I’ll Probably Die Beforehand

Erasmo Calzadilla

Havana East Beach.  Photo: Caridad
Havana East Beach. Photo: Caridad

I’ll probably die before going to bed with another man.  I have friends who relate the marvels of this and feel sorry for how much I’m missing, but day after day I dare not take that step.

When I was younger I was braver.  When I was about four, my family caught me naked day in a closet with another little friend.  I had to wait for adolescence to understand this by reading a psychology book; it explained how such initiations into sexual life occur frequently and are normal.  But at that time, my relatives took it as a tremendous shock and began the arduous task of persuasion to prevent me from “swinging the other way.”

Their training was so effective that later, when I grew up and mentally opened up to that possibility, I could not overcome the deepest and most paralyzing fear when I felt like any guy was trying to come on to me.

I suppose to convince me of the abhorrence of being gay, one of the adults in my family proudly recalled his feats in hunting gays at military school.

They had an active club of espionage fans there that was able to clean the area of all traces, so he thought.  The climax of the story came when the director of the institution fell into their trap; he was the most coveted “fudge packer” of the many others at that military institution.

But it wasn’t necessary for me to hear about such distant stories to realize that such “frailties” could cost dearly.  In my elementary and secondary schools it was common to witness cruel homophobic attacks led by the children themselves against their “limp-wrist” comrades, and all of this in the presence of abetting adult educators.

When I reached adult age, I joined the Committee for the Defense of the Revolution (CDR), an organization in charge of rallying residents to protect the Revolution at the neighborhood level.

One night I found myself doing block-watch duty in the office of this organization in my town.

While snooping through the drawers and papers, I found a list of names and addresses of lesbians and gays who lived in the vicinity.

Indignant, I took the sheet to the CDR coordinator to ask him why they keep such a list. Convinced and patient, he explained that people with such deviant behavior historically had been opposed to the Revolution.  “That’s why it’s necessary to keep them under control,” he asserted.

Rage began to ooze from my pores as I responded that such a position aimed at controlling enemies in fact did more harm by creating them.  Later he commented to other people that I must have been something of a “fag” to react that way.

Many people lost their jobs and careers or simply lived in anonymity since that species of cold war was unleashed against lesbians and gays, at least until the beginning of this century when it began to weaken.

Praiseworthy actions have been taken since then to protect homosexuals and to promote a healthier sexual mentality.

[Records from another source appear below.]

(** * Stroke geometry of the whiteboard: utils/mathUtils.ts

    A shallow embedding of the geometry helpers of the whiteboard
    (point distance, point-to-segment distance, Ramer-Douglas-Peucker
    simplification, the eraser hit test and the shape recogniser) and the
    properties the specification states about them; then the pure parts of
    the whiteboard component that calls them (eraser, undo, zoom bounds, shape
    correction) and the 16-bit audio samples of the AI service module.

    Numbers.  The code is embedded twice.

    The first embedding computes without rounding, on real numbers, as the
    data model of the specification does ("two real-valued coordinates"):
    [Math.sqrt] is [sqrt], [Math.pow (a, 2)] is [a ^ 2], [Math.min] and
    [Math.max] are [Rmin] and [Rmax], [Math.cos], [Math.sin] and [Math.PI]
    are [cos], [sin] and [PI].  What is proved on it holds of the program
    where the statement rests on the comparisons and the list operations of
    the code, not on exact values.

    The second embedding, [Binary64], computes on IEEE 754 binary64 numbers
    as the program does, rounding, NaN and infinities included.  It decides
    the properties for which rounding matters, and the examples on which the
    program departs from exact arithmetic are evaluated on it. *)

From Stdlib Require Import Floats.
From Stdlib Require Import String.
From Stdlib Require Import Reals Lra Lia Psatz List Bool Arith ZArith.
Import ListNotations.

Open Scope R_scope.

(** ** Data model (types.ts) *)

Inductive ToolType : Set :=
  | PEN | HIGHLIGHTER | ERASER | SELECT | HAND | LASER.

Record Point : Set := mkPoint { x : R; y : R }.

Record DrawingPath : Type := mkDrawingPath {
  points  : list Point;
  color   : string;
  width   : R;
  tool    : ToolType;
  opacity : R;
  isShape : option bool   (* optional field: [None] when absent *)
}.

(** Value read by [nth] outside the bounds of an array.  JavaScript yields
    [undefined] there; every access below is shown to be within bounds
    wherever a claim depends on it. *)
Definition origin : Point := mkPoint 0 0.

(** Comparisons on numbers as booleans. *)
Definition Rltb (a b : R) : bool := if Rlt_dec a b then true else false.
Definition Rgtb (a b : R) : bool := Rltb b a.
Definition Reqb (a b : R) : bool := if Req_dec_T a b then true else false.

(** ** Geometry primitives *)

(** [distance]: Math.sqrt(Math.pow(p2.x - p1.x, 2) + Math.pow(p2.y - p1.y, 2)) *)
Definition distance (p1 p2 : Point) : R :=
  sqrt ((x p2 - x p1) ^ 2 + (y p2 - y p1) ^ 2).

(** The projection parameter of [p] on the line through [v] and [w], before
    it is clamped (line 12 of the source). *)
Definition projParam (p v w : Point) : R :=
  ((x p - x v) * (x w - x v) + (y p - y v) * (y w - y v)) / (distance v w ^ 2).

(** The point of the line through [v] and [w] at parameter [t]. *)
Definition pointAt (v w : Point) (t : R) : Point :=
  mkPoint (x v + t * (x w - x v)) (y v + t * (y w - y v)).

(** [distToSegment]: the division by [l2] is reached only when [l2 <> 0]. *)
Definition distToSegment (p v w : Point) : R :=
  let l2 := distance v w ^ 2 in
  if Reqb l2 0 then distance p v
  else
    let t := projParam p v w in
    let t := Rmax 0 (Rmin 1 t) in
    let projection := pointAt v w t in
    distance p projection.

(** ** Polyline simplification (Ramer-Douglas-Peucker) *)

(** One iteration of the scan [for (let i = 1; i < end; i++)], on the loop
    state [(dmax, index)]. *)
Definition scanStep (pts : list Point) (endIdx : nat)
    (st : R * nat) (i : nat) : R * nat :=
  let d := distToSegment (nth i pts origin) (nth 0 pts origin) (nth endIdx pts origin) in
  if Rgtb d (fst st) then (d, i) else st.

Definition scan (pts : list Point) (endIdx : nat) : R * nat :=
  fold_left (scanStep pts endIdx) (seq 1 (endIdx - 1)) (0, 0%nat).

(** [simplifyPoints].  The source recurses on two slices of the array; the
    recursion is not structural, and for a negative [epsilon] it need not end,
    so the embedding carries a bound on the depth of the recursion: [None]
    means that the bound was reached.  [points.slice(0, index + 1)] is
    [firstn (index + 1)], [points.slice(index)] is [skipn index] and
    [res1.slice(0, -1)] is [removelast]. *)
Fixpoint simplifyPoints (fuel : nat) (pts : list Point) (epsilon : R)
    : option (list Point) :=
  match fuel with
  | O => None
  | S fuel' =>
      if (length pts <? 3)%nat then Some pts
      else
        let endIdx := (length pts - 1)%nat in
        let '(dmax, index) := scan pts endIdx in
        if Rgtb dmax epsilon then
          match simplifyPoints fuel' (firstn (index + 1) pts) epsilon with
          | None => None
          | Some res1 =>
              match simplifyPoints fuel' (skipn index pts) epsilon with
              | None => None
              | Some res2 => Some (removelast res1 ++ res2)
              end
          end
        else Some [nth 0 pts origin; nth endIdx pts origin]
  end.

(** ** Bounding box *)

(** [Math.min(...xs)] and [Math.max(...xs)].  On an empty array JavaScript
    gives [Infinity] and [-Infinity]; both callers have checked the length
    before, the value [0] chosen here is never used. *)
Definition minOf (l : list R) : R :=
  match l with
  | [] => 0
  | a :: r => fold_left Rmin r a
  end.

Definition maxOf (l : list R) : R :=
  match l with
  | [] => 0
  | a :: r => fold_left Rmax r a
  end.

(** ** Stroke hit test (eraser) *)

(** The loop [for (let i = 0; i < path.points.length - 1; i++)] with its
    early [return true]. *)
Fixpoint segmentCheck (point : Point) (pts : list Point) (radius : R) : bool :=
  match pts with
  | a :: (b :: _) as rest =>
      if Rltb (distToSegment point a b) radius then true
      else segmentCheck point rest radius
  | _ => false
  end.

Definition isPointNearPath (point : Point) (path : DrawingPath) (threshold : R) : bool :=
  if (length (points path) <? 2)%nat then false
  else
    let xs := map x (points path) in
    let ys := map y (points path) in
    let minX := minOf xs - threshold in
    let maxX := maxOf xs + threshold in
    let minY := minOf ys - threshold in
    let maxY := maxOf ys + threshold in
    if Rltb (x point) minX || Rgtb (x point) maxX
       || Rltb (y point) minY || Rgtb (y point) maxY
    then false
    else segmentCheck point (points path) (threshold + width path / 2).

(** The consecutive segments of a polyline: [(p0, p1); (p1, p2); ...]. *)
Fixpoint segmentsOf (pts : list Point) : list (Point * Point) :=
  match pts with
  | a :: (b :: _) as rest => (a, b) :: segmentsOf rest
  | _ => []
  end.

To continue and consolidate this work, I proposed that a social program be created to compensate the victims of that homophobic terror of the past and to assist them economically and with opportunities.

Perhaps this way the younger generation can “see it happen” without so much trauma.

4 thoughts on “I’ll Probably Die Beforehand

  • Like you Erasmo.i am a tuff opponent never bitter, simply undeterred in any debate..i have a homosexual fam member and know the art of sparring
    i hold my own and never give in..i refuse to be bullied denounced or abused..However, i give better than most and have no problem calling anyone out. AIDS is rizing in Cuba mostly due to HOMOSEXUAL behavior with people who travel to our country for sex….This is not merely a thought it is a fact. I come from a fam of medical prof some still in Cuba, and they keep me up to par. Also there are many closet Cubans living in amerikkka who know they are infected yet travel to Cuba and pass the virus while takiong thier medications religiously? Then you have those of our bredren who also live as demons in dark places who also refuse to stand up and be human..thus passing this to one another like cigarette smoke..Call this homophobic or whatever is appropriate,,However answer this,,what compansation do the innocent get?

  • Liberation is not a battle it is what is called freedom and it is always a human endeavor that always exceeds all expectations..The is no need to pat u on the back to and help you claim what is yours..To u i say..One must never compensate anyone because someone else chooses to not accept a lifestyle..To compensate anyone for becoming a victim of hate esp when their victimization is something that they cannot change is ludicrous.What would better be admirable is if/when humans become just that..Human..letting others live.Vayas con Dios

  • Thanks for sharing your reminiscences, Erasmo. Your childhood experience gives new meaning to the expression “out of the closet!” Although such repressive homophobia seems to be on the wane here in the States and in Cuba, there is still a long way to go. Your idea of reparations for its former victims is a good beginning. When I was in the U.S. Navy in Newport, Rhode Island, in the early 1960’s, a similar hunting down and purging of gays took place in my barracks. One of my best friends was swept away in this purge and “disappeared.” Did I have the courage to say anything? No. I kept my mouth shut.

  • This is an excellent article, Erasmo. Thank you.

    The battle for the liberation of humanity is proceeding on all fronts!